Your task is to copy every line of this material exactly.
◇ ◇ ◇ ◇ ◇ ◇ ◇
Lemma recover_fine d : Inv d -> others_ok d -> fine (RecoverTransactionIntents data_dir g current_pid IsProcessAlive TmpArtifactAgeMs) d.
Proof.
  intros HI Ho. unfold RecoverTransactionIntents. apply fine_checked_bind, fine_ask. change (id d) with d.
  destruct (classify_fine d (listing intent_dir d) Ho (fun n H => H) ([], [])) as [[intents interrupted] Ec]. rewrite Ec.
  apply Classify_found in Ec as [-> Hall]. cbn [fst app lift]. set (found := listing intent_dir d) in *. set (sorted := merge_sort intent_le (omap intent_name found)).
  assert (sorted ≡ₚ omap intent_name found) as Hperm by apply merge_sort_Permutation.
  assert (forall v n, (v, n) ∈ sorted -> intent_name n = Some (v, n) /\ n ∈ found) as Hsorted.
  { intros v n Hp. rewrite Hperm in Hp. apply list_elem_of_omap in Hp as (m & Hm & E). pose proof E as E'. by apply intent_name_some in E' as (-> & _). }
  destruct (fine_map_io (LoadIntent data_dir) sorted d) as [parsed Hparsed].
  { intros [v n] Hp. destruct (Hsorted v n Hp). by apply LoadIntent_fine. }
  change (fine (parsed ← map_io (LoadIntent data_dir) sorted; _ ← for_each (zip sorted parsed) (RecoverIntent data_dir g); for_each interrupted (fun name => cleanup (intent_dir, name))) d).
  eapply fine_bind; [by exists parsed, d|apply (wp_map_io _ (loaded d)); intros p _; apply LoadIntent_ok|]. intros ps d' [-> Hl]. clear parsed Hparsed.
  assert ((zip sorted ps).*1 = sorted) as Ezip by (apply fst_zip; pose proof (Forall2_length _ _ _ Hl); lia).
  assert (NoDup sorted.*2) as Hnd by (rewrite Hperm; apply intent_names_NoDup, listing_NoDup).
  assert (forall l1 p l2 d1, zip sorted ps = l1 ++ p :: l2 -> loop_inv d l1 d1 -> fine (RecoverIntent data_dir g p) d1 /\
    wp (RecoverIntent data_dir g p) (fun _ => loop_inv d (l1 ++ [p])) (fun _ d' => Inv d' /\ others_ok d') (fun d' => Inv d' /\ others_ok d') d1) as Hstep.
  { intros l1 [[v n] i] l2 d1 El Hl1. assert (((v, n), i) ∈ zip sorted ps) as Hin by (rewrite El; apply elem_of_app; right; by left).
    assert ((v, n) ∈ sorted) as Hin' by (rewrite <- Ezip; apply list_elem_of_fmap; by exists ((v, n), i)). destruct (Hsorted _ _ Hin') as [Hn _].
    assert (loaded d (v, n) i) as Hli.
    { rewrite Forall2_lookup in Hl. apply list_elem_of_lookup in Hin as [k Hk]. apply lookup_zip_with_Some in Hk as (p & j & [= <- <-] & Hp & Hj).
      specialize (Hl k). rewrite Hp, Hj in Hl. by inversion Hl. }
    assert (NoDup ((l1 ++ ((v, n), i) :: l2).*1.*2)) by by rewrite <- El, Ezip.
    split; [by apply (RecoverIntent_fine d l1 v n i l2)|by apply (loop_step d l1 v n i l2)]. }
  assert (loop_inv d [] d) as H0 by (split; [done|]; rewrite bool_decide_false; [done|apply not_elem_of_nil]).
  eapply fine_bind.
  - by apply (fine_for_each _ (loop_inv d) (fun _ d' => Inv d' /\ others_ok d') (fun d' => Inv d' /\ others_ok d')).
  - apply (wp_for_each _ (loop_inv d) (fun _ d' => Inv d' /\ others_ok d') (fun d' => Inv d' /\ others_ok d')); [|done]. intros l1 p l2 d1 El Hl1. by apply (Hstep l1 p l2 d1).
  - intros _ d1 _. apply (fine_for_each _ (fun _ _ => True) (fun _ _ => True) (fun _ => True)); [|done]. intros l1 t l2 d2 _ _.
    split; [apply cleanup_fine|apply wp_true].
Qed.

End Recovery.

(** ** A completed start leaves no intent *)

Section Clears.
Context (data_dir : bytes) (g : Geometry).
Context (current_pid : Z) (IsProcessAlive : Z -> bool) (TmpArtifactAgeMs : path -> Z).

Abbreviation intent_dir := (ConditionalIntentDirectory data_dir).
◇ ◇ ◇ ◇ ◇ ◇ ◇
▶ [ANSWER TO THIS TASK]:
Lemma recover_fine d : Inv d -> others_ok d -> fine (RecoverTransactionIntents data_dir g current_pid IsProcessAlive TmpArtifactAgeMs) d.
Proof.
  intros HI Ho. unfold RecoverTransactionIntents. apply fine_checked_bind, fine_ask. change (id d) with d.
  destruct (classify_fine d (listing intent_dir d) Ho (fun n H => H) ([], [])) as [[intents interrupted] Ec]. rewrite Ec.
  apply Classify_found in Ec as [-> Hall]. cbn [fst app lift]. set (found := listing intent_dir d) in *. set (sorted := merge_sort intent_le (omap intent_name found)).
  assert (sorted ≡ₚ omap intent_name found) as Hperm by apply merge_sort_Permutation.
  assert (forall v n, (v, n) ∈ sorted -> intent_name n = Some (v, n) /\ n ∈ found) as Hsorted.
  { intros v n Hp. rewrite Hperm in Hp. apply list_elem_of_omap in Hp as (m & Hm & E). pose proof E as E'. by apply intent_name_some in E' as (-> & _). }
  destruct (fine_map_io (LoadIntent data_dir) sorted d) as [parsed Hparsed].
  { intros [v n] Hp. destruct (Hsorted v n Hp). by apply LoadIntent_fine. }
  change (fine (parsed ← map_io (LoadIntent data_dir) sorted; _ ← for_each (zip sorted parsed) (RecoverIntent data_dir g); for_each interrupted (fun name => cleanup (intent_dir, name))) d).
  eapply fine_bind; [by exists parsed, d|apply (wp_map_io _ (loaded d)); intros p _; apply LoadIntent_ok|]. intros ps d' [-> Hl]. clear parsed Hparsed.
  assert ((zip sorted ps).*1 = sorted) as Ezip by (apply fst_zip; pose proof (Forall2_length _ _ _ Hl); lia).
  assert (NoDup sorted.*2) as Hnd by (rewrite Hperm; apply intent_names_NoDup, listing_NoDup).
  assert (forall l1 p l2 d1, zip sorted ps = l1 ++ p :: l2 -> loop_inv d l1 d1 -> fine (RecoverIntent data_dir g p) d1 /\
    wp (RecoverIntent data_dir g p) (fun _ => loop_inv d (l1 ++ [p])) (fun _ d' => Inv d' /\ others_ok d') (fun d' => Inv d' /\ others_ok d') d1) as Hstep.
  { intros l1 [[v n] i] l2 d1 El Hl1. assert (((v, n), i) ∈ zip sorted ps) as Hin by (rewrite El; apply elem_of_app; right; by left).
    assert ((v, n) ∈ sorted) as Hin' by (rewrite <- Ezip; apply list_elem_of_fmap; by exists ((v, n), i)). destruct (Hsorted _ _ Hin') as [Hn _].
    assert (loaded d (v, n) i) as Hli.
    { rewrite Forall2_lookup in Hl. apply list_elem_of_lookup in Hin as [k Hk]. apply lookup_zip_with_Some in Hk as (p & j & [= <- <-] & Hp & Hj).
      specialize (Hl k). rewrite Hp, Hj in Hl. by inversion Hl. }
    assert (NoDup ((l1 ++ ((v, n), i) :: l2).*1.*2)) by by rewrite <- El, Ezip.
    split; [by apply (RecoverIntent_fine d l1 v n i l2)|by apply (loop_step d l1 v n i l2)]. }
  assert (loop_inv d [] d) as H0 by (split; [done|]; rewrite bool_decide_false; [done|apply not_elem_of_nil]).
  eapply fine_bind.
  - by apply (fine_for_each _ (loop_inv d) (fun _ d' => Inv d' /\ others_ok d') (fun d' => Inv d' /\ others_ok d')).
  - apply (wp_for_each _ (loop_inv d) (fun _ d' => Inv d' /\ others_ok d') (fun d' => Inv d' /\ others_ok d')); [|done]. intros l1 p l2 d1 El Hl1. by apply (Hstep l1 p l2 d1).
  - intros _ d1 _. apply (fine_for_each _ (fun _ _ => True) (fun _ _ => True) (fun _ => True)); [|done]. intros l1 t l2 d2 _ _.
    split; [apply cleanup_fine|apply wp_true].
Qed.

End Recovery.

(** ** A completed start leaves no intent *)

Section Clears.
Context (data_dir : bytes) (g : Geometry).
Context (current_pid : Z) (IsProcessAlive : Z -> bool) (TmpArtifactAgeMs : path -> Z).

Abbreviation intent_dir := (ConditionalIntentDirectory data_dir).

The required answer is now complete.